One of my tinc froglets was a very picky eater for a while. The way i was able to get him to eat was to put a small coco-hut in his shoebox. He would always stay inside of it and i would throw a few fruitflies at a time in the hut and would see him finally eat them. It worked, and he is now much bolder, though still about half of the size of his fellow froglets due to this period of him not eating.
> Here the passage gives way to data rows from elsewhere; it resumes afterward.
Lemma banner_h_outcome listener ctx w banner :
  configured_banner (unicode_names (env w)) listener = Ok banner ->
  banner_h listener ctx w = banner_handler ctx banner w.
Proof.
  intros H. unfold banner_h.
  erewrite bind_ok by reflexivity. rewrite H. reflexivity.
Qed.

(** Whatever banner the configuration decodes to, it is the first thing
    sent on a connection with a peer address. *)
Lemma configured_banner_sent_first listener logger port name w banner peer_host peer_port more :
  configured_banner (unicode_names (env w)) listener = Ok banner ->
  peername w = VTuple (peer_host :: peer_port :: more) ->
  exists rest,
    trace (snd (client_connected logger port name (banner_h listener) w))
    = trace w ++ EvWrite banner :: rest.
Proof.
  intros Hbanner Hpeer.
  rewrite (client_connected_address _ _ _ _ _ _ _ _ Hpeer).
  pose proof (supervised_extends logger port name
                (banner_h listener (accepted_ctx logger peer_host peer_port)) w) as Hsup.
  rewrite (banner_h_outcome _ _ _ _ Hbanner) in Hsup.
  destruct (banner_handler_writes_first (accepted_ctx logger peer_host peer_port)
              banner w _ _ _ Hpeer) as (rest & Hfirst).
  destruct Hsup as (more' & Hsup).
  exists (rest ++ more'). rewrite Hsup, Hfirst, <- app_assoc. reflexivity.
Qed.
(** X1.  When the arguments from the separator on are quoted in order and
    one of them is refused, [getArgs] returns the error of the first one
    refused, with no tokens and no string, whatever follows it. *)
Theorem getArgs_first_refused_argument w (i : nat) ok quoted bad q err rest :
  pflag_ArgsLenAtDash w = Z.of_nat i ->
  drop i (pflag_Args w) = ok ++ bad :: rest ->
  Forall2 (fun arg q => syntax_Quote w arg = (q, None)) ok quoted ->
  syntax_Quote w bad = (q, Some err) ->
  getArgs w = ret ([], ""%string, Some err).
Proof.
  intros Hd Hdrop Hok Hbad. unfold getArgs. rewrite Hd.
  assert (i < length (pflag_Args w)) as Hi.
  { destruct (decide (i < length (pflag_Args w))) as [|Hge]; [done|].
    rewrite drop_ge in Hdrop by lia. by destruct ok. }
  destruct (Z.of_nat i =? -1)%Z eqn:Hm; [lia|].
  destruct ((Z.of_nat i <? 0)%Z
            || (Z.of_nat (length (pflag_Args w)) <? Z.of_nat i)%Z) eqn:Hb;
    [apply orb_true_iff in Hb as [Hb|Hb]; lia|].
  rewrite Nat2Z.id, Hdrop.
  by rewrite (quoteLoop_first_failure _ _ _ _ _ _ _ _ Hok Hbad).
Qed.

Lemma getArgs_first_refused_argument_witness :
  getArgs (stubWorldOf (""%string, None) None None (3%float, None) true
             ["build"; "a"; nul; "b"; nul]%string 1 None None)
  = ret ([], ""%string,
         Some (errorString "shell strings cannot contain null bytes")).
Proof.
  apply (getArgs_first_refused_argument _ 1 ["a"%string] ["'a'"%string] nul
           ""%string _ ["b"%string; nul]).
  - reflexivity.
  - reflexivity.
  - repeat constructor.
  - reflexivity.
Defined.

(** X2.  [getArgs] panics exactly when the index of the separator is
    neither -1 nor an index into the arguments (0 up to their number);
    [Task] panics only then. *)
Theorem getArgs_panics_out_of_range w :
  (getArgs w = ([], Panic) <->
   (pflag_ArgsLenAtDash w < -1
    \/ Z.of_nat (length (pflag_Args w)) < pflag_ArgsLenAtDash w)%Z) /\
  (forall fl, (Task w fl).2 = Panic ->
     (pflag_ArgsLenAtDash w < -1
      \/ Z.of_nat (length (pflag_Args w)) < pflag_ArgsLenAtDash w)%Z).
Proof.
  assert (getArgs w = ([], Panic) <->
          (pflag_ArgsLenAtDash w < -1
           \/ Z.of_nat (length (pflag_Args w)) < pflag_ArgsLenAtDash w)%Z) as Hp.
  { unfold getArgs.
    destruct (pflag_ArgsLenAtDash w =? -1)%Z eqn:Hm.
    { split; [discriminate|]. intros [?|?]; lia. }
    destruct ((pflag_ArgsLenAtDash w <? 0)%Z
              || (Z.of_nat (length (pflag_Args w)) <? pflag_ArgsLenAtDash w)%Z)
      eqn:Hb.
    - split; [|done]. intros _.
      apply orb_true_iff in Hb as [Hb|Hb]; lia.
    - apply orb_false_iff in Hb as [Hb1 Hb2].
      split; [by destruct (quoteLoop _ _ _) as [? [?|]]|].
      intros [?|?]; lia. }
  split; [exact Hp|].
  intros fl. task_cases w fl; try discriminate.
  intros _. by apply Hp.
Qed.

Lemma getArgs_panics_out_of_range_witness :
  getArgs (stubWorldOf (""%string, None) None None (3%float, None) true
             ["build"]%string 2 None None) = ([], Panic)
  /\ (Task (stubWorldOf (""%string, None) None None (3%float, None) true
              ["build"]%string 2 None None) defaultFlags).2 = Panic.
Proof.
  split; [|reflexivity].
  apply (proj1 (getArgs_panics_out_of_range _)). right. simpl. lia.
Defined.

(** X3.  A separator after the last argument leaves nothing to pass
    through: [getArgs] returns all the arguments as tokens and the empty
    string, as it does without a separator. *)
Theorem getArgs_trailing_separator w :
  pflag_ArgsLenAtDash w = Z.of_nat (length (pflag_Args w)) ->
  getArgs w = ret (pflag_Args w, ""%string, None).
Proof.
  intros Hd.
  rewrite (getArgs_with_separator w (length (pflag_Args w)) [] Hd).
  - by rewrite take_ge.
  - lia.
  - rewrite drop_ge by lia. constructor.
Qed.
(** * etl.py: songs, artists, users, time and songplays from the raw catalog
      and event records

    The data frames of [etl.py] are modelled as lists of typed rows (a data
    frame has no row order: every statement below is about membership,
    counts and duplicates, which do not depend on it).  Every column is
    nullable, as every column read from JSON is: a null is [None].  A
    column added by [withColumn] is computed from the values of the columns
    it names; a Python exception in a UDF aborts the job.  The files
    written by the job live in a store, a finite map from the output
    location to what was written there. *)

From Stdlib Require Import ZArith Lia.
From stdpp Require Import base option list strings gmap.

Local Open Scope string_scope.
Local Open Scope list_scope.
Local Open Scope Z_scope.

(** ** Values *)

(** A double column value, by the bit pattern (IEEE-754 binary64, as a
    64-bit number) of the normalised value: the engine compares and groups
    doubles with [-0.0] as [0.0] and every NaN as one NaN, so equal values
    are equal patterns.  The job only compares doubles for equality (join
    condition, duplicate removal); [200.0] is [0x4069000000000000]. *)
Definition double : Type := Z.

(** ** Raw input rows *)

Record SongRecord : Type := mkSongRecord {
  sr_song_id : option string;
  sr_title : option string;
  sr_artist_id : option string;
  sr_artist_name : option string;
  sr_artist_location : option string;
  sr_artist_latitude : option double;
  sr_artist_longitude : option double;
  sr_year : option Z;
  sr_duration : option double
}.

Record EventRecord : Type := mkEventRecord {
  ev_page : option string;
  ev_userId : option string;
  ev_firstName : option string;
  ev_lastName : option string;
  ev_gender : option string;
  ev_level : option string;
  ev_ts : option Z;
  ev_song : option string;
  ev_artist : option string;
  ev_length : option double;
  ev_sessionId : option Z;
  ev_location : option string;
  ev_userAgent : option string
}.

(** ** Output rows *)

Record songs_row : Type := mkSongs {
  so_song_id : option string;
  so_title : option string;
  so_artist_id : option string;
  so_year : option Z;
  so_duration : option double
}.

Record artists_row : Type := mkArtists {
  ar_artist_id : option string;
  ar_name : option string;
  ar_location : option string;
  ar_latitude : option double;
  ar_longitude : option double
}.

Record users_row : Type := mkUsers {
  us_user_id : option string;
  us_first_name : option string;
  us_last_name : option string;
  us_gender : option string;
  us_level : option string
}.

Record time_row : Type := mkTime {
  ti_start_time : option Z;
  ti_hour : option Z;
  ti_day : option Z;
  ti_week : option Z;
  ti_month : option Z;
  ti_year : option Z;
  ti_weekday : option string
}.

Record songplays_row : Type := mkSongplays {
  sp_start_time : option Z;
  sp_user_id : option string;
  sp_level : option string;
  sp_song_id : option string;
  sp_artist_id : option string;
  sp_session_id : option Z;
  sp_location : option string;
  sp_user_agent : option string;
  sp_year : option Z;
  sp_month : option Z
}.

#[global] Instance SongRecord_eq_dec : EqDecision SongRecord.
Proof. solve_decision. Defined.
#[global] Instance EventRecord_eq_dec : EqDecision EventRecord.
Proof. solve_decision. Defined.
#[global] Instance songs_row_eq_dec : EqDecision songs_row.
Proof. solve_decision. Defined.
#[global] Instance artists_row_eq_dec : EqDecision artists_row.
Proof. solve_decision. Defined.
#[global] Instance users_row_eq_dec : EqDecision users_row.
Proof. solve_decision. Defined.
#[global] Instance time_row_eq_dec : EqDecision time_row.
Proof. solve_decision. Defined.
#[global] Instance songplays_row_eq_dec : EqDecision songplays_row.
Proof. solve_decision. Defined.

(** ** The engine's operations on data frames *)

(** [dropDuplicates()]: one copy of every row; nulls compare equal here. *)
Definition dropDuplicates {A} `{EqDecision A} (df : list A) : list A :=
  remove_dups df.

(** SQL comparison [a == b]: null as soon as one side is null. *)
Definition sql_eq {A} `{EqDecision A} (a b : option A) : option bool :=
  match a, b with
  | Some x, Some y => Some (bool_decide (x = y))
  | _, _ => None
  end.

(** SQL conjunction [p & q] (three-valued). *)
Definition sql_and (p q : option bool) : option bool :=
  match p, q with
  | Some false, _ | _, Some false => Some false
  | Some true, Some true => Some true
  | _, _ => None
  end.

(** A row passes [where] or a join condition when the condition is true
    (neither false nor null). *)
Definition holds (c : option bool) : bool :=
  match c with Some true => true | _ => false end.

(** [df.join(right, cond, 'left')]: every left row with each right row that
    satisfies the condition, or once with a null right side when there is
    none. *)
Definition left_join {A B} (cond : A -> B -> option bool)
    (left : list A) (right : list B) : list (A * option B) :=
  flat_map (fun l =>
    match List.filter (fun r => holds (cond l r)) right with
    | [] => [(l, None)]
    | ms => List.map (fun r => (l, Some r)) ms
    end) left.

(** ** process_song_data: the songs and artists tables *)

Definition songs_select (r : SongRecord) : songs_row :=
  mkSongs (sr_song_id r) (sr_title r) (sr_artist_id r) (sr_year r)
          (sr_duration r).

Definition songs_table (df : list SongRecord) : list songs_row :=
  dropDuplicates (List.map songs_select df).

Definition artists_select (r : SongRecord) : artists_row :=
  mkArtists (sr_artist_id r) (sr_artist_name r) (sr_artist_location r)
            (sr_artist_latitude r) (sr_artist_longitude r).

Definition artists_table (df : list SongRecord) : list artists_row :=
  dropDuplicates (List.map artists_select df).

(** A row of the songs table read back as a catalog record: the projected
    columns keep their values, the columns the table does not have are
    null. *)
Definition songs_as_input (r : songs_row) : SongRecord :=
  mkSongRecord (so_song_id r) (so_title r) (so_artist_id r) None None None
               None (so_year r) (so_duration r).

(** A row of the artists table read back as a catalog record ([name] is
    again [artist_name], and so on). *)
Definition artists_as_input (r : artists_row) : SongRecord :=
  mkSongRecord None None (ar_artist_id r) (ar_name r) (ar_location r)
               (ar_latitude r) (ar_longitude r) None None.

(** ** Exceptions *)

(** A Python exception raised inside a UDF aborts the job. *)
Inductive exn : Type := TypeError | AnalysisException.

Inductive result (A : Type) : Type :=
| Ok (a : A)
| Raise (e : exn).
Arguments Ok {A} a.
Arguments Raise {A} e.

Definition rbind {A B} (m : result A) (f : A -> result B) : result B :=
  match m with
  | Ok a => f a
  | Raise e => Raise e
  end.

(** A UDF column is computed for every row; the first exception wins. *)
Fixpoint for_each_row {A B} (f : A -> result B) (df : list A)
    : result (list B) :=
  match df with
  | [] => Ok []
  | r :: rest =>
      rbind (f r) (fun r' =>
      rbind (for_each_row f rest) (fun rest' => Ok (r' :: rest')))
  end.

(** ** Python arithmetic of the timestamp UDF *)

(** A finite Python float (binary64): the value [fl_m * 2 ^ fl_e]. *)
Record float : Type := mkFloat { fl_m : Z; fl_e : Z }.

(** The integer nearest to [n / d], ties to the even one
    ([0 <= n], [0 < d]). *)
Definition div_nearest_even (n d : Z) : Z :=
  let q := n / d in
  let r := n mod d in
  if 2 * r <? d then q
  else if d <? 2 * r then q + 1
  else if Z.even q then q else q + 1.

(** [a / b] scaled by [2 ^ (- e)], as a fraction. *)
Definition scaled (a b e : Z) : Z * Z :=
  if 0 <=? e then (a, b * 2 ^ e) else (a * 2 ^ (- e), b).

(** The exponent that leaves [a / b] a 53-bit significand
    ([2 ^ 52 <= a / (b * 2 ^ e) < 2 ^ 53]). *)
Definition true_div_exp (a b : Z) : Z :=
  let e0 := Z.log2 a - Z.log2 b - 53 in
  if fst (scaled a b e0) / snd (scaled a b e0) <? 2 ^ 53 then e0 else e0 + 1.

(** [a / b] for Python ints [0 < a], [0 < b]: the quotient correctly rounded
    to a 53-bit significand.  (No overflow and no subnormal result occurs
    for a 64-bit [a] divided by 1000, the only use below.) *)
Definition true_div_pos (a b : Z) : float :=
  let e := true_div_exp a b in
  mkFloat (div_nearest_even (fst (scaled a b e)) (snd (scaled a b e))) e.
(** * A sentinel-based circular doubly-linked list (list.h)

    Shallow embedding of [ListNode<T>], [TNode<T>], [List<T>] and
    [List<T>::Iterator] over an explicit memory: a store of heap nodes, a
    store of [List] objects, and the responses of the allocator.  Every
    method is a computation in a small state-and-exception monad whose
    outcomes separate a normal return, a C++ exception, [std::terminate]
    and undefined behaviour. *)

From Stdlib Require Import ZArith Lia.
From stdpp Require Import gmap list.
Not sure if it will help you, but thought i would share a similar experience.

good luck.


----------



## addam4208283 (Feb 19, 2004)

> Just how many springtails are you offering? Their main diet in the wild is mites and the like, so I would definitely have thousands of Collembola available. Termites would be good if it'll take them, but I kind of doubt it.
> j


I am not sure of the exact dumber but I would say at least a couple hundred. I just take the paper towel that is used to keep the culture moist and give it a couple of shakes in the shoe box. 

Would rice flour beetles work, from the pic on ED's Fly Meat site they look really small.
ADAM


----------



## TimStout (Feb 16, 2004)

I dont like your paper towels for two reasons; the first is that it has been bleached to make it white and secondly springtails may be less visible on white towels.


----------



## mindcrash (Mar 3, 2004)

Have you seen the frog eat the springtails?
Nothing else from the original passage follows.